Dissertations, Theses, and Capstone Projects

Date of Degree

6-2021

Document Type

Dissertation

Degree Name

Ph.D.

Program

Nursing

Advisor

Eileen Gigliotti

Committee Members

Barbara Gail Montero

Aliza Ben-Zacharia

Subject Categories

Social and Behavioral Sciences

Keywords

adherence, employment, multiple sclerosis, Neuman Systems Model, perceived health status, religious coping

Abstract

Purpose: People living with MS need to employ both problem and emotion-focused coping strategies to maintain optimal health. Specifically, with one’s Perceived Health Status as an indicator of optimal health, treatment adherence and religious coping are indicators of problem and emotion-focused coping, respectively. This study aimed to examine the relations between Perceived Health Status, the dependent variable, and the independent variables Adherence to DMT and Religious Coping. Based on the Neuman Systems Model (Neuman & Fawcett, 2011) and Pargament's Theory of Religious Coping (1997), it was proposed that Adherence to DMT and Religious Coping are respectively one's physiological and spiritual lines of resistance that would affect reconstitution to the Normal Lines of Defense, Perceived Health Status.

Method: This was a cross-sectional randomized sample (N = 266), response rate 46%, of adults from a national MS registry (NARCOMS) who completed the RAND Short Form-36 (SF-36) questionnaire, the Multiple Sclerosis Treatment Adherence Questionnaire (MS-TAQ) Barriers Subscale, the Brief Religious Cope (Brief RCOPE) Questionnaire, and demographic data to explore the relations among the variables. An alpha of 0.05, power at .80 with an anticipated effect size of .065, determined statistical significance. Data were analyzed using regression, correlations, ANOVA, chi-square, and t-tests.

Findings: Together, Adherence to DMT nor Religious Coping (R2 = .02, p = .159) did not influence Perceived Health Status in this study. However, ancillary analyses revealed the best predictor of Perceived Health Status was employment status (β = 6.29, p < .001) with significant variations noted among the employment groups (F (4,250) = 19.07, p < .001). People who report being unable to work had significantly lower mean Perceived Health (M = 40.09, SD = 14.79) scores than all other employment groups.

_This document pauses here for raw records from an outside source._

(** * Family Investment Ledger: the lot rebuild engine

    A shallow embedding of [rebuildLots] (src/Code.js, lines 3-332) and the
    properties of it that the specification states, followed by the
    functions that derive the XIRR cash flows, the realized gains, the tax
    summary, the cash balances, the foreign-income exposure and the
    holdings check (src/Code.js, lines 337-599 and 721-757; src/Helpers.js,
    lines 117-125), by the line reader of the CSV import
    (src/csv-to-json.js, lines 55-92) and the column letters
    (src/Helpers.js, lines 128-137), and properties of these.

    Conventions of the embedding.
    - A JavaScript number is a value of [num]: an exact rational, or one of
      the three exceptional values NaN, +Infinity, -Infinity.  Arithmetic
      on finite values is exact (binary64 rounding is not modelled, and
      there is a single zero); the exceptional values follow IEEE 754 as
      JavaScript has it: x/0 is an infinity or NaN, comparisons with NaN
      are false, and so on.  The properties of amounts are therefore
      stated through the operations that the program performs ([a - b],
      [a * (b / c)], [min]) and through comparisons, which rounding keeps,
      and not through totals that add up only without rounding; where
      rounding decides, the lines of the program are computed in binary64
      ([reorgCosts64]).
    - An object that is used as a map from strings ([secs], [tax],
      [accounts]) is a [gmap] of its own properties.  [obj[k]] for a name
      [k] that is not among them is [undefined], unless [k] names a member
      that every object inherits ([inherited]: constructor, toString,
      ...): then it is that member, which is truthy and has none of the
      columns of a row.  A cell that may be [undefined] is an [option].
    - A numeric cell of an input row holds the value that [Number(cell)]
      yields, hence NaN for a cell that is not numeric.
    - A date cell holds the time value that [new Date(cell)] yields:
      [Some ms], or [None] for an invalid date (whose time value is NaN).
    - Identifiers are strings, compared with [===].
    - [lot.BuyFXRate ?? v] is [lot.BuyFXRate]: the field always holds a
      number, which is never null or undefined.
    - The array [lots] is a list; a reference to a lot object is its index
      in that list.  Lots are only ever appended, so an index stays valid
      (the [None] case of a lookup through a reference is never reached).
    - A thrown exception is the [Throw] case of [result].
    - A table that one function writes and another reads is passed on as
      it is; a cell that was [undefined] is read back as [undefined], as
      with the JSON files of the local mode. *)

From Stdlib Require Import QArith Qcanon Qround Lqa Ascii Floats.
From stdpp Require Import base numbers list sorting strings gmap pretty.

Set Default Proof Using "Type".

(** ** JavaScript numbers *)

Inductive num : Type :=
  | Fin (q : Qc)
  | PInf
  | NInf
  | NaN.

Declare Scope num_scope.
Delimit Scope num_scope with num.
Bind Scope num_scope with num.

#[global] Instance num_eq_dec : EqDecision num.
Proof. solve_decision. Defined.

Definition of_Z (z : Z) : num := Fin (Qc_of_Z z).

(** The sign of a number: [Gt] positive, [Lt] negative, [Eq] zero (or NaN). *)
Definition nsign (x : num) : comparison :=
  match x with
  | Fin q => (q ?= Qc_of_Z 0)%Qc
  | PInf => Gt
  | NInf => Lt
  | NaN => Eq
  end.

Definition sign_mul (a b : comparison) : comparison :=
  match a, b with
  | Eq, _ | _, Eq => Eq
  | Gt, Gt | Lt, Lt => Gt
  | _, _ => Lt
  end.

(** An infinity of the given sign; a product or quotient whose sign is
    undetermined (infinity times zero, zero over zero) is NaN. *)
Definition inf_signed (c : comparison) : num :=
  match c with Gt => PInf | Lt => NInf | Eq => NaN end.

Definition nneg (x : num) : num :=
  match x with
  | Fin q => Fin (- q)%Qc
  | PInf => NInf
  | NInf => PInf
  | NaN => NaN
  end.

Definition nadd (x y : num) : num :=
  match x, y with
  | NaN, _ | _, NaN => NaN
  | Fin a, Fin b => Fin (a + b)%Qc
  | PInf, NInf | NInf, PInf => NaN
  | PInf, _ | _, PInf => PInf
  | NInf, _ | _, NInf => NInf
  end.

Definition nsub (x y : num) : num := nadd x (nneg y).

Definition nmul (x y : num) : num :=
  match x, y with
  | NaN, _ | _, NaN => NaN
  | Fin a, Fin b => Fin (a * b)%Qc
  | _, _ => inf_signed (sign_mul (nsign x) (nsign y))
  end.

Definition ndiv (x y : num) : num :=
  match x, y with
  | NaN, _ | _, NaN => NaN
  | Fin a, Fin b =>
      if decide (b = Qc_of_Z 0) then inf_signed (nsign x) else Fin (a / b)%Qc
  | Fin _, _ => Fin (Qc_of_Z 0)
  | _, Fin b =>
      inf_signed (sign_mul (nsign x)
                    (if decide (b = Qc_of_Z 0) then Gt else nsign y))
  | _, _ => NaN
  end.

(** [x < y] and [x <= y]; [x > y] is [nlt y x]. *)
Definition nlt (x y : num) : bool :=
  match x, y with
  | Fin a, Fin b => bool_decide (a < b)%Qc
  | Fin _, PInf | NInf, Fin _ | NInf, PInf => true
  | _, _ => false
  end.

Definition nle (x y : num) : bool :=
  match x, y with
  | Fin a, Fin b => bool_decide (a <= b)%Qc
  | Fin _, PInf | NInf, Fin _ | NInf, PInf | PInf, PInf | NInf, NInf => true
  | _, _ => false
  end.

(** [Math.min(x, y)]. *)
Definition nmin (x y : num) : num :=
  match x, y with
  | NaN, _ | _, NaN => NaN
  | _, _ => if nlt y x then y else x
  end.

(** [Math.floor(x)]. *)
Definition nfloor (x : num) : num :=
  match x with
  | Fin q => of_Z (Qfloor q)
  | _ => x
  end.

(** [x || y] on numbers: 0 and NaN are falsy. *)
Definition nor (x y : num) : num :=
  match x with
  | NaN => y
  | Fin q => if decide (q = Qc_of_Z 0) then y else x
  | _ => x
  end.

Infix "+" := nadd : num_scope.
Infix "-" := nsub : num_scope.
Infix "*" := nmul : num_scope.
Infix "/" := ndiv : num_scope.
Infix "<?" := nlt : num_scope.
Infix "<=?" := nle : num_scope.
Notation "0" := (of_Z 0) : num_scope.
Notation "1" := (of_Z 1) : num_scope.

Definition is_fin (x : num) : Prop := exists q, x = Fin q.

(** ** Dates and comparators *)

Definition date : Type := option Z.

(** [new Date(a) - new Date(b)]: NaN ([None]) when either date is invalid. *)
Definition date_sub (a b : date) : option Z :=
  match a, b with
  | Some x, Some y => Some (x - y)%Z
  | _, _ => None
  end.

(** [x || y] on integer-valued numbers. *)
Definition zor (x y : option Z) : option Z :=
  match x with
  | Some v => if (v =? 0)%Z then y else x
  | None => y
  end.

(** ** [Array.prototype.sort]

    The sort is stable (ECMAScript 2019), and a comparator result of NaN
    counts as 0.  It is modelled as a stable insertion sort; for a
    consistent comparator every stable sort returns the same array. *)

Section js_sort.
Context {A : Type} (comparefn : A -> A -> option Z).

Conclusions: There is some support for the conceptual and theoretical link between Neuman's Systems Model (Neuman & Fawcett, 2011) and Pargament's Theory of Religious Coping (1997). The spiritual variable worked to weakly influence Reconstitution via Negative Religious Coping. Participants who used less Negative Religious Coping reported better Mental Health. Future studies should focus on employment status and its role as a stressor influencing the Lines of Resistance. Research with people with MS should include measuring appraisal methods they use to arrive at Perceived Health Status.